This Week in Elasticsearch and Apache Lucene - 2019-01-11


Freeze action added to Index Lifecycle Management

A new freeze action has been added Index Lifecycle management which will allow users to freeze an index in the cold phase of the lifecycle.

Deprecation Info API work complete for 6.x

We have completed all the deprecation info work for 6.x. This allows users to call an API that will check if they are using deprecated settings mapping, etc. in 6.x that would prevent them from successfully upgrading to 7.0. This API will be used by the migration assistant in Kibana to help users with the upgrade to 7.0.

Users will still need to check the deprecation logs to ensure that their client applications are not using deprecated features in their requests.

Enabling Nanosecond Timestamps

Before Christmas we spotted a significant reduction in indexing throughput when multiple date parsers are used. We now have an immediate fix and also an improvement so Java time is now even faster for this scenario in microbenchmarks.

A new store type for accessing index files

Elasticsearch has an expert setting called that controls how we read index files. Currently the default is to use mmapfs which reads the files using memory-mapping. We recently found that mmapfs does not perform well when updates occur all over a large index (in the TB range).

We have now merged a new hybridfs store type which picks the best method of accessing the index files based on the Lucene file type and resulting access pattern. This store type is available from 6.7.0 onwards and will also be the default in Elasticsearch 7.0.0.

The benefit is dependent on the workload and the index size. Workloads with random accesses (bulk updates and queries) and indices that are large compared to the available page cache benefit most from hybridfs.

hybridfs will not be beneficial in every use case and may reduce indexing throughput for update workloads and some queries when the index size is "small" (compared to the available page cache). We are looking into further possibilities to improve the situation for smaller indices as well.
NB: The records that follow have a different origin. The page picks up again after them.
(** * wreath-looper: the cursor engine ([head.h]) and the stereo engine
      ([stereo_looper.h]) as a shallow embedding

    The C++ sources are embedded function by function.  Conventions:

    - [int32_t] values are integers of [Z]; every arithmetic operation of the
      source is followed by the two's complement wrap-around [wrap32].
    - [float] values are IEEE 754 binary32 numbers, as specified by the
      Standard Library's [SpecFloat] at precision 24 and maximal exponent 128
      (round to nearest, ties to even, every operation rounded on its own).
    - the sample buffer is a region of bytes, four per sample, little endian;
      [buffer_[i]] decodes or encodes the four bytes of sample [i].  The
      region records the index of every element access, so that statements
      about which indices are touched can be made. *)

From Stdlib Require Import ZArith List Bool Lia.
From Stdlib Require Import Strings.Byte.
From Stdlib Require Import Floats.SpecFloat.
Import ListNotations.
Local Open Scope Z_scope.

(** ** 32-bit signed integers *)

Module Int32.

Definition min_signed : Z := - 2 ^ 31.
Definition max_signed : Z := 2 ^ 31 - 1.

(** The representable range of [int32_t]. *)
Definition in_range (z : Z) : Prop := min_signed <= z <= max_signed.

(** Two's complement wrap-around of a mathematical integer. *)
Definition wrap32 (z : Z) : Z := (z + 2 ^ 31) mod 2 ^ 32 - 2 ^ 31.

Definition add (a b : Z) : Z := wrap32 (a + b).
Definition sub (a b : Z) : Z := wrap32 (a - b).
Definition mul (a b : Z) : Z := wrap32 (a * b).

(** [std::abs] on [int32_t]. *)
Definition abs (a : Z) : Z := wrap32 (Z.abs a).

End Int32.

(** ** binary32 floating point numbers *)

Module F32.

Definition float : Type := spec_float.

Definition prec : Z := 24.
Definition emax : Z := 128.

Definition add : float -> float -> float := SFadd prec emax.
Definition sub : float -> float -> float := SFsub prec emax.
Definition mul : float -> float -> float := SFmul prec emax.
Definition div : float -> float -> float := SFdiv prec emax.
Definition abs : float -> float := SFabs.

(** [a < b], [a <= b] and [a > b]; all are false when an operand is a NaN. *)
Definition ltb (a b : float) : bool := SFltb a b.
Definition leb (a b : float) : bool := SFleb a b.
Definition gtb (a b : float) : bool := SFltb b a.
(** [a != b]; true when an operand is a NaN. *)
Definition neqb (a b : float) : bool := negb (SFeqb a b).

(** Conversion of an integer to [float] (exact up to 2^24 in magnitude,
    rounded to nearest beyond). *)
Definition of_int (z : Z) : float := binary_normalize prec emax z 0 false.

Definition zero : float := S754_zero false.
Definition one : float := of_int 1.

(** [std::numeric_limits<float>::epsilon()], that is 2^-23. *)
Definition epsilon : float := binary_normalize prec emax 1 (-23) false.

(** [std::max(a, b)] is [(a < b) ? b : a]; [std::min(a, b)] is
    [(b < a) ? b : a]. *)
Definition max (a b : float) : float := if ltb a b then b else a.
Definition min (a b : float) : float := if ltb b a then b else a.

(** The mathematical floor of a finite number. *)
Definition floorZ (x : float) : option Z :=
  match x with
  | S754_zero _ => Some 0
  | S754_finite s m e =>
      let v := if s then Z.neg m else Z.pos m in
      Some (if 0 <=? e then v * 2 ^ e else v / 2 ^ (- e))
  | S754_infinity _ | S754_nan => None
  end.

(** [static_cast<int32_t>(std::floor(x))].  The conversion is undefined in
    C++ when the floor does not fit [int32_t]; the model then saturates,
    and maps a NaN to 0, as the conversion instruction of the ARM target
    does. *)
Definition floor_to_int32 (x : float) : Z :=
  match x with
  | S754_nan => 0
  | S754_infinity s => if s then Int32.min_signed else Int32.max_signed
  | _ =>
      match floorZ x with
      | Some z => Z.max Int32.min_signed (Z.min Int32.max_signed z)
      | None => 0
      end
  end.

(** The 32-bit pattern of a number, and back. *)
Definition to_bits (x : float) : Z :=
  match x with
  | S754_zero s => if s then 2 ^ 31 else 0
  | S754_infinity s => (if s then 2 ^ 31 else 0) + 255 * 2 ^ 23
  | S754_nan => 255 * 2 ^ 23 + 2 ^ 22
  | S754_finite s m e =>
      (if s then 2 ^ 31 else 0)
      + (if Z.pos m <? 2 ^ 23 then Z.pos m
         else (e + 150) * 2 ^ 23 + (Z.pos m - 2 ^ 23))
  end.

Definition of_bits (w : Z) : float :=
  let s := Z.testbit w 31 in
  let e := Z.land (Z.shiftr w 23) 255 in
  let m := Z.land w (2 ^ 23 - 1) in
  if e =? 0 then
    match m with
    | Z.pos p => S754_finite s p (-149)
    | _ => S754_zero s
    end
  else if e =? 255 then
    if m =? 0 then S754_infinity s else S754_nan
  else
    match m + 2 ^ 23 with
    | Z.pos p => S754_finite s p (e - 150)
    | _ => S754_nan
    end.

End F32.

Definition float : Type := F32.float.

(** ** The sample buffer *)

Module Buf.

Definition byte_of_Z (z : Z) : byte :=
  match Byte.of_N (Z.to_N (z mod 256)) with
  | Some b => b
  | None => x00
  end.

Definition Z_of_byte (b : byte) : Z := Z.of_N (Byte.to_N b).

(** Little-endian combination and splitting of bytes. *)
Fixpoint le_combine (l : list byte) : Z :=
  match l with
  | [] => 0
  | b :: t => Z_of_byte b + 256 * le_combine t
  end.

Fixpoint le_split (n : nat) (w : Z) : list byte :=
  match n with
  | O => []
  | S n' => byte_of_Z w :: le_split n' (w / 256)
  end.

(** The memory region behind [float *buffer_]: its bytes, and the indices
    of the element accesses [buffer_[i]] made so far, in program order. *)
Record Mem : Type := mkMem {
  bytes : list byte;
  accesses : list Z;
}.

(** The number of whole samples the region holds. *)
Definition capacity (m : Mem) : Z := Z.of_nat (length (bytes m)) / 4.

Definition in_bounds (bs : list byte) (i : Z) : bool :=
  (0 <=? i) && (4 * i + 4 <=? Z.of_nat (length bs)).

(** The value of sample [i].  Outside the region the access is undefined
    behaviour in C++; the model yields 0 there. *)
Definition sample (bs : list byte) (i : Z) : float :=
  if in_bounds bs i
  then F32.of_bits (le_combine (firstn 4 (skipn (Z.to_nat (4 * i)) bs)))
  else F32.zero.

(** The bytes after sample [i] is overwritten.  A write outside the region
    is undefined behaviour in C++; the model drops it. *)
Definition set_sample (bs : list byte) (i : Z) (v : float) : list byte :=
  if in_bounds bs i
  then firstn (Z.to_nat (4 * i)) bs
         ++ le_split 4 (F32.to_bits v)
         ++ skipn (Z.to_nat (4 * i) + 4) bs
  else bs.

(** [memset(p, c, n)] on the region: the first [n] bytes become [c]. *)
Definition memset (bs : list byte) (c : byte) (n : nat) : list byte :=
  repeat c (Nat.min n (length bs)) ++ skipn n bs.

(** A region of [n] samples, all bytes zero, nothing accessed yet. *)
Definition fresh (n : nat) : Mem := mkMem (repeat x00 (4 * n)) [].

End Buf.

(** ** Stateful computations *)

(** A computation over a state [S] that returns an [A]. *)
Definition ST (S A : Type) : Type := S -> A * S.

Definition ret {S A : Type} (a : A) : ST S A := fun s => (a, s).

Definition bind {S A B : Type} (c : ST S A) (k : A -> ST S B)
  : ST S B :=
  fun s => let r := c s in k (fst r) (snd r).

Declare Scope state_scope.
Delimit Scope state_scope with state.
Notation "x <- c ;; k" := (bind c (fun x => k))
  (at level 100, c at next level, right associativity) : state_scope.
Notation "c ;;; k" := (bind c (fun _ => k))
  (at level 100, right associativity) : state_scope.

(** A computation that may read and write the sample buffer. *)
Definition M (A : Type) : Type := ST Buf.Mem A.

(** [buffer_[i]] as an rvalue. *)
Definition load (i : Z) : M float :=
  fun m => (Buf.sample (Buf.bytes m) i,
            Buf.mkMem (Buf.bytes m) (Buf.accesses m ++ [i])).

(** [buffer_[i] = v]. *)
Definition store (i : Z) (v : float) : M unit :=
  fun m => (tt, Buf.mkMem (Buf.set_sample (Buf.bytes m) i v)
                          (Buf.accesses m ++ [i])).

(** ** [head.h]: the cursor *)

Module Head.

Definition kMinLoopLengthSamples : Z := 48.
Definition kMinLoopLengthForFade : Z := 4800.
Definition kSamplesToFade : Z := 1200.

Inductive Fade : Type := NO_FADE | SMOOTH | IN | OUT.

(** [enum Type] of the source. *)
Inductive HeadType : Type := READ | WRITE.

Inductive Action : Type := NO_ACTION | LOOP | INVERT | STOP.

Inductive Movement : Type := NORMAL | PENDULUM | DRUNK.

(** [enum Direction { BACKWARDS = -1, FORWARD = 1 }].  The source multiplies
    and adds directions, and a value-initialized member holds 0, so a
    direction is kept as its integer value. *)
Definition Direction : Type := Z.
Definition BACKWARDS : Direction := -1.
Definition FORWARD : Direction := 1.

Definition Direction_eqb (a b : Direction) : bool := a =? b.

Definition Movement_eqb (a b : Movement) : bool :=
  match a, b with
  | NORMAL, NORMAL | PENDULUM, PENDULUM | DRUNK, DRUNK => true
  | _, _ => false
  end.

(** The members of [class Head], in the order of the source.  The pointer
    [buffer_] is the memory region the computations of [M] run over. *)
Record Head : Type := mkHead {
  type_ : HeadType;
  maxBufferSamples_ : Z;  (* the whole buffer length in samples *)
  bufferSamples_ : Z;  (* the written buffer length in samples *)
  intIndex_ : Z;
  index_ : float;
  rate_ : float;
  fadeIndex_ : float;
  loopStart_ : Z;
  loopEnd_ : Z;
  loopLength_ : Z;
  run_ : bool;
  looping_ : bool;
  movement_ : Movement;
  direction_ : Direction;
  mustFade_ : Fade;
  snapshotValue_ : float;
  fastAvg : float;
  slowAvg : float;
  prevDifference : float;
  currentValue_ : float;
  inputValue_ : float;
  isStopping_ : bool;
}.
(** *** [checkComments] *)

(** The body of [for (const automation of automations)]. *)
Definition processAutomation (automation : Automation.t)
    (totalProcessed totalSent : Z) : M unit :=
  try_catch
    (instagramAccount <- findOne_account
                           (Automation.instagramAccountId automation) ;;
     match instagramAccount with
     | None => ret tt
     | Some instagramAccount =>
       validToken <- getValidTokenForAccount (Account._id instagramAccount) ;;
       match truthy validToken with
       | None => ret tt
       | Some validToken =>
         let instagramAccount := set_accessToken validToken instagramAccount in
         match truthy (Automation.postId automation) with
         | None =>
           posts <- find_posts (Account._id instagramAccount) ;;
           for_of posts
             (fun post => processPostComments post automation instagramAccount
                            totalProcessed totalSent)
         | Some postId =>
           post <- findOne_post postId ;;
           match post with
           | None => ret tt
           | Some post =>
             processPostComments post automation instagramAccount
               totalProcessed totalSent
           end
         end
       end
     end)
    (fun _ => ret tt).

Definition checkComments : M Summary :=
  finally
    (try_catch
       (store_op ;;                                  (* client.connect() *)
        automations <- find_active_automations ;;
        let totalProcessed := 0 in
        let totalSent := 0 in
        for_of automations
          (fun automation => processAutomation automation totalProcessed
                               totalSent) ;;
        ret (Success (length automations) totalProcessed totalSent))
       (fun _ => ret (Failure "Failed to check comments")))
    store_op.                                        (* client.close() *)

End Engine.

Arguments getSeconds : simpl never.
Arguments setSeconds : simpl never.

(** ** Concrete environments and stores, for running the engine *)

Definition lower_ascii (c : ascii) : ascii :=
  let n := nat_of_ascii c in
  if (Nat.leb 65 n && Nat.leb n 90)%bool then ascii_of_nat (n + 32) else c.

(** Lower-casing of the ASCII letters, the other bytes unchanged. *)
Fixpoint lower (s : string) : string :=
  match s with
  | EmptyString => EmptyString
  | String c s' => String (lower_ascii c) (lower s')
  end.

(** A world where the store is up, the server is on UTC, the clock advances
    by a second per effect, replies and message sends succeed, and the token probe, the
    refresh, the comment fetch and the handle lookup answer as given. *)
Definition world (probe : Response unit) (refresh : Response (string * Z))
    (fetch : Response (list RawComment.t)) (lookup : Response (list string))
    : Env :=
  mkEnv lower
    (fun t => 1700000000000 + 1000 * Z.of_nat t)
    (fun _ _ => 0)
    (fun t => "oid" ++ String (ascii_of_nat (48 + t mod 10)) EmptyString)
    (fun _ => true)
    (fun _ => "MongoNetworkError")
    (fun _ _ => probe)
    (fun _ _ => refresh)
    (fun _ _ _ _ => fetch)
    (fun _ _ _ _ => Ok tt)
    (fun _ _ _ => lookup)
    (fun _ _ _ _ _ _ => Ok tt).
(** C5, as stated, fails.  A [transform] that fails in its loop has
    already popped the promoted column from the strategy assignment;
    when [X] is the caller's frame it has sorted it and filled it in
    place; and a [fit] that fails on its mapping has already replaced
    the list of dropped columns. *)
Lemma failed_calls_leave_changes :
  (snd (transform FailedCalls.fitted FailedCalls.dated' Scenario.g0) = Err (KeyError "date")
   /\ _strats FailedCalls.fitted = Some [("value", "mean"); ("date", "mean")]
   /\ _strats FailedCalls.after_failure = Some [("value", "mean")])
  /\ (snd (transform FailedCalls.after_failure FailedCalls.unordered Scenario.g0)
      = Err (KeyError "date")
      /\ passed (fst (transform FailedCalls.after_failure FailedCalls.unordered Scenario.g0))
         = FailedCalls.unordered_filled
      /\ FailedCalls.unordered_filled <> FailedCalls.unordered)
  /\ (snd (fit FailedCalls.mapped FailedCalls.other) = Err InvalidStrategyMapping
      /\ _nc FailedCalls.mapped = Some []
      /\ _nc (fst (fit FailedCalls.mapped FailedCalls.other)) = Some ["empty"]).
Proof.
  split; [|split].
  - repeat split; vm_compute; reflexivity.
  - split; [vm_compute; reflexivity|]. split; [vm_compute; reflexivity|].
    discriminate.
  - repeat split; vm_compute; reflexivity.
Qed.

(** *** C9: the round of a random column *)

(** Every cell of [vs] is the cell of [cs] at its place or satisfies [Q]. *)
Definition old_or (Q : cell -> Prop) (cs vs : list cell) : Prop :=
  Forall2 (fun old new => new = old \/ Q new) cs vs.

Lemma old_or_refl (Q : cell -> Prop) (cs : list cell) : old_or Q cs cs.
Proof. induction cs; constructor; [left; reflexivity | assumption]. Qed.

Lemma old_or_trans (Q : cell -> Prop) (a b c : list cell) :
  old_or Q a b -> old_or Q b c -> old_or Q a c.
Proof.
  intros H. revert c. induction H as [|x y a b Hxy _ IH]; intros c Hc; inversion Hc; subst.
  - constructor.
  - constructor; [|apply IH; assumption].
    match goal with H : _ = y \/ _ |- _ => destruct H as [E|E] end.
    + rewrite E. exact Hxy.
    + right. exact E.
Qed.

Lemma upd_old_or (Q : cell -> Prop) (p : nat) (v : cell) (cs : list cell) :
  Q v -> old_or Q cs (upd p v cs).
Proof.
  intros Hv. revert p. induction cs as [|c cs IH]; intros p; simpl; [constructor|].
  destruct p; constructor.
  - right. exact Hv.
  - apply old_or_refl.
  - left. reflexivity.
  - apply IH.
Qed.
(** ** The polling state machine *)

Lemma firstn_min_length (T : Type) (k : nat) (l : list T) :
  firstn (Nat.min k (length l)) l = firstn k l.
Proof.
  destruct (Nat.le_ge_cases k (length l)) as [H|H].
  - now rewrite Nat.min_l.
  - rewrite Nat.min_r, firstn_all, firstn_all2 by assumption. reflexivity.
Qed.

Lemma skipn_min_length (T : Type) (k : nat) (l : list T) :
  skipn (Nat.min k (length l)) l = skipn k l.
Proof.
  destruct (Nat.le_ge_cases k (length l)) as [H|H].
  - now rewrite Nat.min_l.
  - rewrite Nat.min_r, skipn_all, skipn_all2 by assumption. reflexivity.
Qed.

Section PollFacts.

Variable SensorData : Type.
Variable mkSensorData : list byte -> SensorData.

(** With a working port and bytes waiting, [poll] appends the first 1024 of
    them and carves. *)
Lemma poll_reads (fuel : nat) (self : IWR6843 SensorData) (port : serial_port) :
  ioctl_fails port = false -> read_fails port = false -> rx port <> [] ->
  poll mkSensorData fuel self port =
  (r <- carve mkSensorData fuel (dataBuffer self ++ firstn 1024 (rx port))
          (decodedFrameBuffer self) ;;
   Ret (fst r, snd r, after_read port)).
Proof.
  intros Hio Hrd Hrx.
  unfold poll, carve, ioctl_FIONREAD, read, insert_end, after_read.
  rewrite Hio, Hrd. cbn [Z.eqb].
  assert (Hlen : 0 < length (rx port))
    by (destruct (rx port); simpl; [congruence|lia]).
  replace (Z.of_nat (length (rx port)) <? 1)%Z with false
    by (symmetry; apply Z.ltb_ge; lia).
  replace (Nat.min (Z.to_nat (Z.min (Z.of_nat (length (rx port))) 1024))
             (length (rx port)))
    with (Nat.min 1024 (length (rx port))) by lia.
  rewrite Nat2Z.id, firstn_min_length, skipn_min_length.
  replace (0 <=? Z.of_nat (Nat.min 1024 (length (rx port))))%Z with true
    by (symmetry; apply Z.leb_le; lia).
  replace (Z.of_nat (Nat.min 1024 (length (rx port)))
             <=? Z.of_nat (length (firstn 1024 (rx port))))%Z with true
    by (symmetry; apply Z.leb_le; rewrite length_firstn; lia).
  cbn [andb bind].
  rewrite firstn_firstn.
  replace (Nat.min (Nat.min 1024 (length (rx port))) 1024)
    with (Nat.min 1024 (length (rx port))) by lia.
  rewrite firstn_min_length.
  set (buf1 := dataBuffer self ++ firstn 1024 (rx port)).
  destruct (length (findIndexesOfMagicWord buf1) <? 2); [reflexivity|].
  destruct (if hd 0 (findIndexesOfMagicWord buf1) =? 0 then Ret buf1
            else erase buf1 0 (hd 0 (findIndexesOfMagicWord buf1)))
    as [buf2| |]; cbn [bind]; try reflexivity.
  destruct (splitIntoSublistsByIndexes buf2 (findIndexesOfMagicWord buf1))
    as [sublists| |]; cbn [bind]; try reflexivity.
  destruct (push_loop mkSensorData fuel sublists 0 (decodedFrameBuffer self))
    as [queue| |]; cbn [bind]; try reflexivity.
  destruct (erase buf2 (hd 0 (findIndexesOfMagicWord buf1))
              (last (findIndexesOfMagicWord buf1) 0))
    as [buf3| |]; cbn [bind]; reflexivity.
Qed.

(** C7. For every state of the reassembler, a [poll] for which the port
    reports zero available bytes returns 0 and leaves the byte buffer, the
    decoded-frame queue and the port unchanged. *)
Theorem poll_idle_noop (fuel : nat) (self : IWR6843 SensorData) (port : serial_port) :
  fst (ioctl_FIONREAD port) <> (-1)%Z ->
  snd (ioctl_FIONREAD port) = 0%Z ->
  poll mkSensorData fuel self port = Ret (0%Z, self, port).
Proof.
  unfold poll. destruct (ioctl_FIONREAD port) as [rc bytesAvailable].
  cbn [fst snd]. intros Hrc ->.
  destruct (Z.eqb_spec rc (-1)); [contradiction|]. reflexivity.
Qed.

(** C10. If the availability query at the start of [poll] fails, [poll]
    returns -1; the port it leaves is the port it found, with every waiting
    byte still in the receive queue (no [read] took place), and the byte
    buffer and the decoded-frame queue are left as they were. *)
Theorem poll_ioctl_failure (fuel : nat) (self : IWR6843 SensorData) (port : serial_port) :
  fst (ioctl_FIONREAD port) = (-1)%Z ->
  poll mkSensorData fuel self port = Ret ((-1)%Z, self, port).
Proof.
  unfold poll. destruct (ioctl_FIONREAD port) as [rc bytesAvailable].
  cbn [fst]. intros ->. reflexivity.
Qed.
(** X11.  A cancellation is caught nowhere: when a run of [worker] ends
    cancelled, the last thing it did is the awaited call the world
    cancelled, a request or a sleep, and nothing is recorded after it. *)
Theorem cancellation_ends_the_loop (W : world) {lib : UrlLib} (n : nat) (s : state) :
  fst (worker W n s) = Cancelled ->
  cut_short W (trace (snd (worker W n s))).
Proof.
  rewrite worker_run.
  destruct (worker_loop W n (with_errors 0 s)) as [r s'] eqn:Hw.
  cbn [fst snd]. intros ->. exact (worker_loop_cut W _ _ _ Hw).
Qed.

(** A world that cancels the first request: the run ends there. *)
Lemma cancellation_ends_the_loop_witness :
  cut_short interrupted (trace (snd (worker (lib := Reference.lib) interrupted 3 init))).
Proof.
  apply (cancellation_ends_the_loop (lib := Reference.lib) interrupted 3 init).
  vm_compute. reflexivity.
Defined.

(** X12.  In a world that cancels nothing and in which every sleep
    completes, the loop keeps going whatever the requests do: every
    number of iterations is completed, each announces one interval and
    sleeps at least once, and the handler of the loop body never has
    anything to record.  When the configured URLS parse, each iteration
    sends at least one request. *)
Theorem loop_keeps_going (W : world) {lib : UrlLib} :
  answering W ->
  (forall k seconds, naps W k seconds = Ok tt) ->
  forall n s,
  exists s' T,
    worker W n s = (Ok tt, s') /\
    trace s' = trace s ++ T /\
    pings T = n /\ fatals T = 0%nat /\
    (n + slept s <= slept s')%nat /\
    ((forall url, In url URLS -> urlparse url <> None) -> (n + reqs s <= reqs s')%nat).
Proof.
  intros Ha Hn n s. rewrite worker_run.
  destruct (worker_loop_going W Ha Hn n (with_errors 0 s))
    as (s' & T & Hw & Hsl & Hrq & Ht & Hp & Hf).
  exists s', T. split; [exact Hw|]. split; [exact Ht|]. split; [exact Hp|].
  split; [exact Hf|]. split; [exact Hsl|exact Hrq].
Qed.

(** Three iterations against a server that answers 500. *)
Lemma loop_keeps_going_witness :
  exists s' T,
    worker (lib := Reference.lib) sick 3 init = (Ok tt, s') /\
    trace s' = T /\ pings T = 3%nat /\ fatals T = 0%nat.
Proof.
  destruct (loop_keeps_going (lib := Reference.lib) sick) with (n := 3%nat) (s := init)
    as (s' & T & Hw & Ht & Hp & Hf & _ & _).
  - intros k. cbn. discriminate.
  - intros k seconds. reflexivity.
  - exists s', T. auto.
Defined.

(** X13.  No iteration that completes ends without a sleep: the last
    thing it did is a sleep that returned, either the interval, between
    510 and 1725 seconds, or the 60 seconds of the handler. *)
Theorem every_iteration_ends_asleep (W : world) {lib : UrlLib} (s s' : state) :
  iteration W s = (Ok tt, s') ->
  exists pre d,
    trace s' = pre ++ [EvSleep d] /\ naps W (pred (slept s')) d = Ok tt /\
    (d = 60%Q \/ (510 <= d /\ d <= 1725)%Q).
Proof.
  destruct (iteration_cases W s) as (url & s0 & _ & _ & _ & ->).
  rewrite cycle_cases.
  destruct (retry_loop W url 0 s0) as [r1 s1] eqn:Hr.
  assert (Hrec : forall e s2, recovery_nap W s2 = Ok tt ->
            exists pre d,
              trace (recovered e s2) = pre ++ [EvSleep d] /\
              naps W (pred (slept (recovered e s2))) d = Ok tt /\
              (d = 60%Q \/ (510 <= d /\ d <= 1725)%Q)).
  { intros e s2 Hn. eexists. exists 60%Q. unfold recovered.
    cbn [trace slept tick_slept logged pred]. split; [reflexivity|].
    split; [exact Hn|left; reflexivity]. }
  destruct r1 as [a|e|].
  - destruct (interval_nap W s1) as [[]|e|] eqn:Hn.
    + intros [= <-]. destruct (rested_quiet W s1) as (_ & _ & Hsl & Ht).
      exists (trace s1 ++ [EvLog INFO (MsgNextPing (interval_of W s1))]), (interval_of W s1).
      split; [rewrite Ht, <- app_assoc; reflexivity|].
      split; [rewrite Hsl; exact Hn|]. right.
      rewrite interval_of_jittered. apply jittered_bounds.
    + intros [= Hc <-]. apply Hrec. destruct (recovery_nap W _) as [[]| |]; congruence.
    + discriminate.
  - intros [= Hc <-]. apply Hrec. destruct (recovery_nap W _) as [[]| |]; congruence.
  - discriminate.
Qed.

(** One iteration against a server that answers 200. *)
Lemma every_iteration_ends_asleep_witness :
  exists pre d,
    trace (snd (iteration (lib := Reference.lib) healthy init)) = pre ++ [EvSleep d] /\
    (d = 60%Q \/ (510 <= d /\ d <= 1725)%Q).
Proof.
  destruct (every_iteration_ends_asleep (lib := Reference.lib) healthy init
              (snd (iteration (lib := Reference.lib) healthy init)))
    as (pre & d & Ht & _ & Hd).
  - vm_compute. reflexivity.
  - exists pre, d. split; [exact Ht|exact Hd].
Defined.

(** X14.  Records and sleeps go in pairs through every run of [worker]:
    every record of a retry, of a cycle given up, of the next interval
    and of an error caught by the loop is followed at once by the sleep
    of the delay it announces, 60 seconds for the last; every sleep comes
    right after such a record; and every interval announced lies between
    510 and 1725 seconds. *)
Theorem records_and_sleeps_pair_up (W : world) {lib : UrlLib} (n : nat) (s : state) :
  exists T,
    trace (snd (worker W n s)) = trace s ++ T /\
    kept pause_of T /\ announced None T /\ Forall sound_interval T.
Proof.
  rewrite worker_run.
  destruct (worker_loop W n (with_errors 0 s)) as [r s'] eqn:Hw.
  destruct (worker_loop_in_step W _ _ _ _ Hw) as (T & Ht & K & A & S).
  exists T. auto.
Qed.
Cross Cluster Replication Follower Index UI

We made a number of additions to the CCR UI to allow users to manage follower indexes including adding a [table and detail view for displaying follower indices (, adding UI actions to pause, resume and unfollow for a follower index, adding support on the Kibana server for fetching and creating follower indices, and adding the ability to configure advanced settings when creating a follower index.

Speeding up shard peer recoveries

We are working to speed up peer recoveries. The current recovery implementation sends one file chunk at a time, waiting for acknowledgment of the previous chunk before sending the next one. The new approach allows sending N chunks in parallel to more efficiently saturate a network pipe, which can half recovery times when using TLS and even have a significant impact when using plain connections.

Closed replicated indices

We have added unique IDs to cluster blocks to power the 2-phase-commit style close index API. With this, he has now merged the new close index API into master, and is currently backporting it to 6.7, where it will be used to provide a clean transition for indices to be frozen.

Faster Top Hits retrieval

There is a new option in the search request to limit the number of total hits that should be tracked. Instead of a boolean true/false it is now possible to set a numeric value in the track_total_hits option that limits the total hits tracked during the request. This option can be used to implement pagination on requests even when the total number of hits is not accurate.

Reindex from remote and SSL with Security

Current reindex doesn't know anything about the certificates that are used by security and trust can only be configured using the JVM wide system properties. We have been working on a solution to this and have opened the first PR, which creates a new library for common ssl configuration and loading of keys and certificates. This will be followed up by work that adds support for defining custom ssl configuration specifically for reindex.

OpenID Connect Support

We are working on creating an OpenID Connect realm. The basic realm infrastructure and necessary endpoints are up for review.


Changes in Elasticsearch

Changes in 7.0:

Lucene 8

Awesome news, the 8x branch has been cut in preparation for the next major Lucene/Solr 8.0 release. Next step is to remove all deprecations from master and ensure that we have viable alternatives for them.


Work is progressing well adding Contains support for BKD-backed geoshapes, and there is now a patch in review. There is also an effort to decrease I/O pressure when merging BKD segments. We have noticed that when merging large segments for high dimensional points(like LatLonShape), there was a lot of I/O. Ignacio has changed the strategy used to perform the merging of segments and it seems it improves the usage of disk space and it actually improves the indexing throughput significantly especially for high dimensions.

Interval Queries

We have been working on improving scoring for the IntervalQuery. Currently this query uses the same term weighting as SpanQuery, in order to improve the scoring from similar functionality like SpanQueries Alan is experimenting with using a sloppy interval frequency and a saturation function to see if more useful scores can be extracted. We hope to open an issue about this in the next couple of days.

PMC extension

Nick Knize has accepted his invitation to join the Lucene PMC in recognition of his efforts driving Geo forward. Congratulations Nick!